Where is Bodine Creek?

In contrast to the creeks of Staten Island’s South Shore which have been preserved within the Bluebelt and park boundaries, the borough’s North Shore became urbanized long before the Verrazano Bridge triggered the island’s development boom. As a result, some of the streams flowing into the Kill Van Kull were covered in the decades preceding the bridge’s opening in 1964.

In the 1874 F. W. Beers atlas, the red area indicates the railway trestle in the photo, blue marks Bodine Creek and its tributaries. Yellow marks Bodine’s Mill Pond. At the time, the creek formed the boundary between the villages of New Brighton and Port Richmond. A proposed but never-built railway spans the pond.

bodine 1874.JPG

Moving forward to 1907, Bodine Creek appears in its entirety  in the Borough of Richmond topographical Survey of that year. The creek flows out of Brooks Lake, a mill pond in present-day Clove Lakes Park, flowing north through West New Brighton with a branch diverging towards the Barrett Nephews Dyeing Company factory. At a point north of the straight Carey Avenue (highlighted), it merges with Palmer Run, widening into Bodine Mill Pond. The dam is at the winding Richmond Terrace (highlighted). It finally passes beneath the train trestle (red) before emptying into the Kill Van Kull.
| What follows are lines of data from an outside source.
(* ===== verification/View.v ===== *)
(** * Process views and decoders: [process_view.rs], [decoder_trait.rs], [native.rs]

    [ProcessView] is the trait a decoder reads a paused process through and
    [SemanticDecoder] the trait every language decoder implements; both are
    records of operations.  [AnswersTasks] is the law a client relies on: a
    task of the tree can be asked about.  The native decoder, one root task
    per thread, is the first implementation. *)

From S2P Require Import Prelude.
From S2P Require Import Text.
From S2P Require Import TaskModel.
From S2P Require Import TaskTree.

(** ** [ProcessView] *)

Record Registers := MkRegisters { reg_pc : Z; reg_sp : Z }.

Record ProcessView := MkProcessView {
  thread_ids : list ThreadId;
  registers : ThreadId → result decoder_error Registers;
  read_memory : Z → Z → result decoder_error (list byte);
  physical_frames : ThreadId → result decoder_error (list PhysicalFrame);
  thread_pointer : ThreadId → result decoder_error (option Z);
  executable_base : option Z;
}.

(** The provided methods. *)
Definition default_thread_pointer (_ : ThreadId) : result decoder_error (option Z) := Ok None.
Definition default_executable_base : option Z := None.

(** ** [SemanticDecoder] *)

Record SemanticDecoder := MkSemanticDecoder {
  decode_tasks : ProcessView → result decoder_error TaskTree;
  logical_stack : ProcessView → TaskId → result decoder_error (list LogicalFrame);
  decoder_wake_cause : ProcessView → TaskId → result decoder_error wake_cause;
  locals_at : ProcessView → TaskId → LogicalFrame → result decoder_error (list Variable_);
}.

(** What the documentation of the trait promises of a task of the tree: no
    query calls it unknown. *)
Class AnswersTasks (d : SemanticDecoder) (v : ProcessView) : Prop := {
  stack_known : ∀ t i, decode_tasks d v = Ok t → is_Some (node t i) →
    logical_stack d v i ≠ Err (UnknownTask i);
  wake_known : ∀ t i, decode_tasks d v = Ok t → is_Some (node t i) →
    ∃ w, decoder_wake_cause d v i = Ok w;
  locals_known : ∀ t i f, decode_tasks d v = Ok t → is_Some (node t i) →
    ∃ l, locals_at d v i f = Ok l;
}.

(** ** Addresses

    The sources add offsets to addresses with [+] on [u64]. *)

Definition addr_add (a b : Z) : result decoder_error Z := expect (checked_add 64 a b).

(** ** [NativeThreadsDecoder] *)

Definition thread_for (task : TaskId) : ThreadId := task.

Definition thread_node (thread : ThreadId) : TaskNode :=
  TaskNode_root thread (str "thread " ++ dec thread) TaskKind.Thread TaskState.Running.

Definition native_decode_tasks (v : ProcessView) : result decoder_error TaskTree :=
  try_from_nodes (thread_node <$> thread_ids v).

Definition native_logical_stack (v : ProcessView) (task : TaskId)
    : result decoder_error (list LogicalFrame) :=
  frames ← map_err (λ _, UnknownTask task) (physical_frames v (thread_for task));
  Ok (logical_frames frames).

Definition is_err {E A} (r : result E A) : bool := match r with Err _ => true | _ => false end.

Definition native_wake_cause (v : ProcessView) (task : TaskId) : result decoder_error wake_cause :=
  if is_err (registers v (thread_for task)) then Err (UnknownTask task) else Ok WakeCause.Unknown.

Definition native_locals_at (v : ProcessView) (task : TaskId) (_ : LogicalFrame)
    : result decoder_error (list Variable_) :=
  if is_err (registers v (thread_for task)) then Err (UnknownTask task) else Ok [].

Definition NativeThreadsDecoder : SemanticDecoder :=
  {| decode_tasks := native_decode_tasks;
     logical_stack := native_logical_stack;
     decoder_wake_cause := native_wake_cause;
     locals_at := native_locals_at |}.

(** What the decoders rely on of a view: the threads it lists can be read, a
    query about any other is an unknown thread, and a failed read of memory says
    which.  That every read of a range not mapped fails, as [process_view.rs]
    has it, is not among them. *)
Class ViewLaws (v : ProcessView) : Prop := {
  listed_registers : ∀ t, t ∈ thread_ids v → ∃ r, registers v t = Ok r;
  unlisted_registers : ∀ t, t ∉ thread_ids v → registers v t = Err (UnknownThread t);
  listed_frames : ∀ t, t ∈ thread_ids v → ∃ fs, physical_frames v t = Ok fs;
  unlisted_frames : ∀ t, t ∉ thread_ids v → physical_frames v t = Err (UnknownThread t);
  read_errors : ∀ a n e, read_memory v a n = Err e → ∃ r, e = MemoryReadFailed a n r;
}.

Lemma thread_node_ids (l : list ThreadId) : id <$> (thread_node <$> l) = l.
Proof. induction l as [|t l IH]; [done|]. cbn. by rewrite IH. Qed.

Lemma native_node v t i :
  native_decode_tasks v = Ok t → node t i = (if decide (i ∈ thread_ids v) then Some (thread_node i) else None).
Proof.
  unfold native_decode_tasks. intros H.
  pose proof (try_from_nodes_run (thread_node <$> thread_ids v)) as Hr. rewrite H in Hr.
  destruct Hr as [(_ & _ & Hm) _]. unfold node. destruct (decide (i ∈ thread_ids v)) as [Hi|Hi].
  - apply Hm. split; [by apply list_elem_of_fmap_2|done].
  - destruct (nodes t !! i) as [n|] eqn:E; [|done].
    apply Hm in E as [(k & -> & Hk)%list_elem_of_fmap <-]. done.
Qed.

#[export] Instance native_answers v : ViewLaws v → AnswersTasks NativeThreadsDecoder v.
Proof.
  intros Hv. split; cbn; intros t i; [..|intros f]; intros Ht [n Hn];
    rewrite (native_node _ _ _ Ht) in Hn; destruct (decide _) as [Hi|]; try done.
  - unfold native_logical_stack, thread_for.
    destruct (listed_frames _ Hi) as [fs ->]. done.
  - unfold native_wake_cause, thread_for. destruct (listed_registers _ Hi) as [r ->]. eauto.
  - unfold native_locals_at, thread_for. destruct (listed_registers _ Hi) as [r ->]. eauto.
Qed.

(** The tree of a view whose threads are listed once, in order. *)
Lemma native_tree v :
  StronglySorted Z.lt (thread_ids v) →
  ∃ t, native_decode_tasks v = Ok t ∧ roots t = thread_ids v ∧
    ∀ i, i ∈ thread_ids v → node t i = Some (thread_node i).
Proof.
  intros Hs. pose proof (try_from_nodes_spec (thread_node <$> thread_ids v)) as H. unfold built_from in H.
  destruct (native_decode_tasks v) as [t|e|] eqn:Ht; unfold native_decode_tasks in Ht; rewrite Ht in H;
    [..|done]; rewrite ?thread_node_ids in H.
  - destruct H as (_ & _ & _ & Hrs & Hr & _). exists t. split; [done|]. split.
    + apply lt_sorted_unique; [done..|]. intros i. rewrite Hr. split.
      * by intros (n & (k & -> & Hk)%list_elem_of_fmap & <- & _).
      * intros Hi. exists (thread_node i). split; [by apply list_elem_of_fmap_2|done].
    + intros i Hi. rewrite (native_node v t i Ht). by rewrite decide_True.
  - destruct H as [[_ []]|(_ & n & p & (k & -> & Hk)%list_elem_of_fmap & Hp & _)]; [|done].
    by apply StronglySorted_lt_NoDup.
Qed.

(** ** Properties *)

(** Over a view that keeps its contract, the native decoder accepts exactly
    the views whose thread ids are distinct; its tree has one root task per
    thread and no children, and each of the three queries answers exactly the
    tasks of that tree: a listed thread's stack is its physical frames in
    order, one logical frame each, and every other id is refused as unknown. *)
Theorem native_decoder_exact v :
  ViewLaws v →
  match native_decode_tasks v with
  | Ok t =>
      NoDup (thread_ids v) ∧
      (∀ i, i ∈ roots t ↔ i ∈ thread_ids v) ∧ (∀ i, children t i = []) ∧
      ∀ i f,
        if decide (i ∈ thread_ids v) then
          node t i = Some (thread_node i) ∧
          (∃ fs, physical_frames v i = Ok fs ∧ native_logical_stack v i = Ok (logical_frames fs)) ∧
          native_wake_cause v i = Ok WakeCause.Unknown ∧ native_locals_at v i f = Ok []
        else
          node t i = None ∧ native_logical_stack v i = Err (UnknownTask i) ∧
          native_wake_cause v i = Err (UnknownTask i) ∧ native_locals_at v i f = Err (UnknownTask i)
  | Err e => e = InvalidTaskTree (str "duplicate task id") ∧ ¬ NoDup (thread_ids v)
  | Panic => False
  end.
Proof.
  intros Hv. destruct (native_decode_tasks v) as [t|e|] eqn:Ht;
    pose proof (try_from_nodes_spec (thread_node <$> thread_ids v)) as H;
    unfold native_decode_tasks in Ht; rewrite Ht in H; [..|done]; unfold built_from in H; cbv iota in H; rewrite thread_node_ids in H.
  - destruct H as (Hnd & _ & _ & _ & Hr & Hc). split_and!; [done| | |].
    + intros i. rewrite Hr. split.
      * by intros (n & (k & -> & Hk)%list_elem_of_fmap & <- & _).
      * intros Hi. exists (thread_node i). split; [by apply list_elem_of_fmap_2|done].
    + intros i. destruct (Hc i) as [_ Hci]. destruct (children t i) as [|c cs]; [done|].
      destruct (proj1 (Hci c) ltac:(left)) as (n & (k & -> & Hk)%list_elem_of_fmap & _ & Hp). done.
    + intros i f. pose proof (native_node v t i Ht) as Hn.
      unfold native_logical_stack, native_wake_cause, native_locals_at, thread_for.
      destruct (decide (i ∈ thread_ids v)) as [Hi|Hi].
      * destruct (listed_registers _ Hi) as [r ->], (listed_frames _ Hi) as [fs ->]. eauto 10.
      * rewrite (unlisted_registers _ Hi), (unlisted_frames _ Hi). done.
  - destruct H as [?|(_ & n & p & (k & -> & Hk)%list_elem_of_fmap & Hp & _)]; [done|]. done.
Qed.

(** ** Samples *)

(** A process image as a map of bytes, as the tests have it. *)
Definition poke (a : Z) (bs : list byte) (m : gmap Z byte) : gmap Z byte :=
  list_to_map (zip (seqZ a (blen bs)) bs) ∪ m.

Definition image_view (m : gmap Z byte) (threads : list ThreadId) (frames : list PhysicalFrame)
    : ProcessView :=
  {| thread_ids := threads;
     registers := λ t, if decide (t ∈ threads) then Ok (MkRegisters 0 0) else Err (UnknownThread t);
     read_memory := λ a n,
       match mapM (λ i, m !! i) (seqZ a n) with
       | Some bs => Ok bs
       | None => Err (MemoryReadFailed a n (str "unmapped"))
       end;
     physical_frames := λ t, if decide (t ∈ threads) then Ok frames else Err (UnknownThread t);
     thread_pointer := default_thread_pointer;
     executable_base := default_executable_base |}.

(** Two threads with one frame each. *)
Definition two_threads : ProcessView :=
  image_view ∅ [7; 9] [MkPhysicalFrame 0x1000 0x7fff (Some (str "main")) None].

#[export] Instance image_view_lawful m threads frames : ViewLaws (image_view m threads frames).
Proof.
  split; cbn [thread_ids registers physical_frames read_memory image_view].
  - intros t Ht. rewrite decide_True by done. eauto.
  - intros t Ht. by rewrite decide_False.
  - intros t Ht. rewrite decide_True by done. eauto.
  - intros t Ht. by rewrite decide_False.
  - intros a n e. destruct (mapM _ _); [done|]. intros [= <-]. eauto.
Qed.

#[export] Instance two_threads_lawful : ViewLaws two_threads := image_view_lawful _ _ _.

Lemma native_decoder_exact_witness :
  ViewLaws two_threads ∧ NoDup (thread_ids two_threads) ∧
  native_logical_stack two_threads 9 =
    Ok [MkLogicalFrame (str "main") None None Physical].
Proof.
  split; [apply _|]. pose proof (native_decoder_exact two_threads two_threads_lawful) as H.
  destruct (native_decode_tasks two_threads) as [t|e|] eqn:E; [|vm_compute in E; discriminate E..].
  destruct H as (Hnd & _ & _ & Hq). split; [exact Hnd|].
  destruct (Hq 9 (MkLogicalFrame [] None None Physical)) as (_ & (fs & Hfs & Hs) & _).
  rewrite Hs. injection Hfs as <-. reflexivity.
Defined.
Bodine 1907 2bodine 1907 1

One more map

By 1917, the year the G. W. Bromley published his atlas of Staten Island, most of North Shore’s present-day streets had been completed. At the same time the streams were still flowing across the developing landscape. On this map, one can see major roads such as Forest Avenue, Jewett Avenue, Castleton Avenue, and Richmond Terrace as they related to the creek. The green outline covers Clove Lakes Park and Silver Lake Park. Within those parks, the stream is also known as Clove Brook. The stream’s western tributary flowing between the numbers 17 and 18 is Palmer Run. The green square covers Levy Playground, which is near the confluence of Palmer Run and Bodine Creek.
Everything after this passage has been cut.